Task requirements
Among the lines below, restate word for word only those from the line with "Definition sinp (q" through the line with "Definition yaw_rad (q", with both end lines kept.

Records for the task
--- START ---

(** * Head tracker: quaternion -> Euler angles -> joystick axes

    A shallow embedding of [tracker.ino] (RP2040 + BNO085 head tracker).
    The sketch computes in IEEE-754 single precision ([float]); a few
    sub-expressions are promoted to double precision by the [PI] macro.
    Both formats are modelled bit-exactly with the Standard Library's
    [SpecFloat] operations (round to nearest, ties to even).  *)

From Stdlib Require Import ZArith Bool List Lia String Ascii Reals Lra Psatz SpecFloat.
Import ListNotations.
Open Scope Z_scope.

(** ** Floating-point formats *)

Definition float := spec_float.
Definition double := spec_float.

(** [float]: binary32. *)
Module F32.
Definition prec : Z := 24.
Definition emax : Z := 128.
Definition add : float -> float -> float := SFadd prec emax.
Definition sub : float -> float -> float := SFsub prec emax.
Definition mul : float -> float -> float := SFmul prec emax.
Definition div : float -> float -> float := SFdiv prec emax.
Definition sqrtf : float -> float := SFsqrt prec emax.
Definition valid (x : float) : bool := valid_binary prec emax x.
(** Conversion of an integer (an [int] operand or an integral literal). *)
Definition of_Z (z : Z) : float := binary_normalize prec emax z 0 false.
(** Conversion from another format: rounds the mantissa to 24 bits. *)
Definition of_spec (x : spec_float) : float :=
  match x with
  | S754_finite s m e => binary_round prec emax s m e
  | _ => x
  end.
End F32.

(** [double]: binary64. *)
Module F64.
Definition prec : Z := 53.
Definition emax : Z := 1024.
Definition add : double -> double -> double := SFadd prec emax.
Definition mul : double -> double -> double := SFmul prec emax.
Definition div : double -> double -> double := SFdiv prec emax.
Definition valid (x : double) : bool := valid_binary prec emax x.
Definition of_Z (z : Z) : double := binary_normalize prec emax z 0 false.
(** Promotion of a [float]: exact. *)
Definition of_spec (x : spec_float) : double :=
  match x with
  | S754_finite s m e => binary_round prec emax s m e
  | _ => x
  end.
End F64.

(** Comparisons and sign operations do not depend on the format. *)
Definition flt (a b : spec_float) : bool := SFltb a b.
Definition fle (a b : spec_float) : bool := SFleb a b.
Definition fabsf (a : float) : float := SFabs a.
Definition fneg (a : spec_float) : spec_float := SFopp a.

Definition signbit (a : spec_float) : bool :=
  match a with
  | S754_zero s | S754_infinity s | S754_finite s _ _ => s
  | S754_nan => false
  end.

(** [copysignf(x, y)]: the magnitude of [x] with the sign of [y]. *)
Definition copysignf (x y : float) : float :=
  if signbit y then fneg (SFabs x) else SFabs x.

Definition is_nan (a : spec_float) : bool :=
  match a with S754_nan => true | _ => false end.

Definition is_finite (a : spec_float) : bool :=
  match a with S754_zero _ | S754_finite _ _ _ => true | _ => false end.

(** ** Literals of the sketch *)

Definition f0 : float := S754_zero false.
Definition f1 : float := Eval vm_compute in F32.of_Z 1.
Definition f2 : float := Eval vm_compute in F32.of_Z 2.
Definition f10 : float := Eval vm_compute in F32.of_Z 10.
Definition f127 : float := Eval vm_compute in F32.of_Z 127.
Definition f180 : float := Eval vm_compute in F32.of_Z 180.
Definition f360 : float := Eval vm_compute in F32.of_Z 360.

(** The [PI] macro of the Arduino core ([Arduino.h], not part of the
    sketch): the literal [3.1415926535897932384626433832795], of type
    [double], i.e. the binary64 number [0x400921FB54442D18]. *)
Definition PI : double := S754_finite false 7074237752028440 (-51).

(** [180.0f / PI]: the [float] operand is promoted, the quotient is a
    [double]. *)
Definition deg_per_rad : double := F64.div (F64.of_spec f180) PI.

(** [PI / 2] converted to the [float] parameter of [copysignf]. *)
Definition half_pi : float := F32.of_spec (F64.div PI (F64.of_Z 2)).

(** [a *= 180.0f / PI] on a [float] variable: double product, rounded
    back on assignment. *)
Definition to_degrees (a : float) : float :=
  F32.of_spec (F64.mul (F64.of_spec a) deg_per_rad).

(** [sum += a * 180.0f / PI] in [resetView]: [a * 180.0f] is a [float]
    product, the division by [PI] and the addition are done in
    [double], the assignment rounds. *)
Definition accumulate_degrees (sum a : float) : float :=
  F32.of_spec
    (F64.add (F64.of_spec sum)
             (F64.div (F64.of_spec (F32.mul a f180)) PI)).

(** ** The C math library

    [atan2f] and [asinf] come from the toolchain's libm, not from the
    sketch; the model is parametric in them.  [sqrtf] is the IEEE-754
    correctly rounded square root. *)
Class Libm := {
  atan2f : float -> float -> float;
  asinf : float -> float
}.

(** ** Quaternion to Euler angles

    The block that [loop], [initialCenter] and [resetView] each repeat
    verbatim. *)

Record Quaternion := mkQuat { qw : float; qx : float; qy : float; qz : float }.

Record EulerAngles := mkEuler { yaw : float; pitch : float; roll : float }.

(** [norm = sqrtf(qw*qw + qx*qx + qy*qy + qz*qz)]; C's [+] associates to
    the left. *)
Definition quat_norm (q : Quaternion) : float :=
  F32.sqrtf
    (F32.add
       (F32.add
          (F32.add (F32.mul (qw q) (qw q)) (F32.mul (qx q) (qx q)))
          (F32.mul (qy q) (qy q)))
       (F32.mul (qz q) (qz q))).

(** [qw /= norm; qx /= norm; qy /= norm; qz /= norm;] -- no test on
    [norm]. *)
Definition normalize (q : Quaternion) : Quaternion :=
  let norm := quat_norm q in
  mkQuat (F32.div (qw q) norm) (F32.div (qx q) norm)
         (F32.div (qy q) norm) (F32.div (qz q) norm).

Section Euler.
Context {L : Libm}.

Definition sinr_cosp (q : Quaternion) : float :=
  F32.mul f2 (F32.add (F32.mul (qw q) (qx q)) (F32.mul (qy q) (qz q))).
Definition cosr_cosp (q : Quaternion) : float :=
  F32.sub f1 (F32.mul f2 (F32.add (F32.mul (qx q) (qx q)) (F32.mul (qy q) (qy q)))).
Definition sinp (q : Quaternion) : float :=
  F32.mul f2 (F32.sub (F32.mul (qw q) (qy q)) (F32.mul (qz q) (qx q))).
Definition siny_cosp (q : Quaternion) : float :=
  F32.mul f2 (F32.add (F32.mul (qw q) (qz q)) (F32.mul (qx q) (qy q))).
Definition cosy_cosp (q : Quaternion) : float :=
  F32.sub f1 (F32.mul f2 (F32.add (F32.mul (qy q) (qy q)) (F32.mul (qz q) (qz q)))).

Definition roll_rad (q : Quaternion) : float := atan2f (sinr_cosp q) (cosr_cosp q).

Definition pitch_rad (q : Quaternion) : float :=
  if fle f1 (fabsf (sinp q)) then copysignf half_pi (sinp q)
  else asinf (sinp q).

Definition yaw_rad (q : Quaternion) : float := atan2f (siny_cosp q) (cosy_cosp q).

(** Euler angles in radians of a quaternion that is already
    normalised. *)
Definition euler_rad (q : Quaternion) : EulerAngles :=
  mkEuler (yaw_rad q) (pitch_rad q) (roll_rad q).

(** Normalisation, decomposition and conversion to degrees, as in
    [loop] and [initialCenter]. *)
Definition quat_to_euler (raw : Quaternion) : EulerAngles :=
  let q := normalize raw in
  mkEuler (to_degrees (yaw_rad q)) (to_degrees (pitch_rad q))
          (to_degrees (roll_rad q)).
End Euler.

(** ** Angle wrapping

    [while (a > 180.0f) a -= 360.0f; while (a < -180.0f) a += 360.0f;]
    The loops are unbounded in C; the model counts iterations with a
    fuel and answers [None] when the fuel runs out. *)

Fixpoint wrap_down (fuel : nat) (a : float) : option float :=
  if flt f180 a then
    match fuel with
    | O => None
    | S n => wrap_down n (F32.sub a f360)
    end
  else Some a.

Fixpoint wrap_up (fuel : nat) (a : float) : option float :=
  if flt a (fneg f180) then
    match fuel with
    | O => None
    | S n => wrap_up n (F32.add a f360)
    end
  else Some a.

Definition wrap (fuel : nat) (a : float) : option float :=
  match wrap_down fuel a with
  | Some b => wrap_up fuel b
  | None => None
  end.

(** Offsets subtracted, then each angle wrapped (yaw, pitch, roll in
    the order of the source). *)
Record CalibrationOffset := mkOffset {
  yaw_offset : float; pitch_offset : float; roll_offset : float
}.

--- END ---

Problem solution
Definition sinp (q : Quaternion) : float :=
  F32.mul f2 (F32.sub (F32.mul (qw q) (qy q)) (F32.mul (qz q) (qx q))).
Definition siny_cosp (q : Quaternion) : float :=
  F32.mul f2 (F32.add (F32.mul (qw q) (qz q)) (F32.mul (qx q) (qy q))).
Definition cosy_cosp (q : Quaternion) : float :=
  F32.sub f1 (F32.mul f2 (F32.add (F32.mul (qy q) (qy q)) (F32.mul (qz q) (qz q)))).

Definition roll_rad (q : Quaternion) : float := atan2f (sinr_cosp q) (cosr_cosp q).

Definition pitch_rad (q : Quaternion) : float :=
  if fle f1 (fabsf (sinp q)) then copysignf half_pi (sinp q)
  else asinf (sinp q).

Definition yaw_rad (q : Quaternion) : float := atan2f (siny_cosp q) (cosy_cosp q).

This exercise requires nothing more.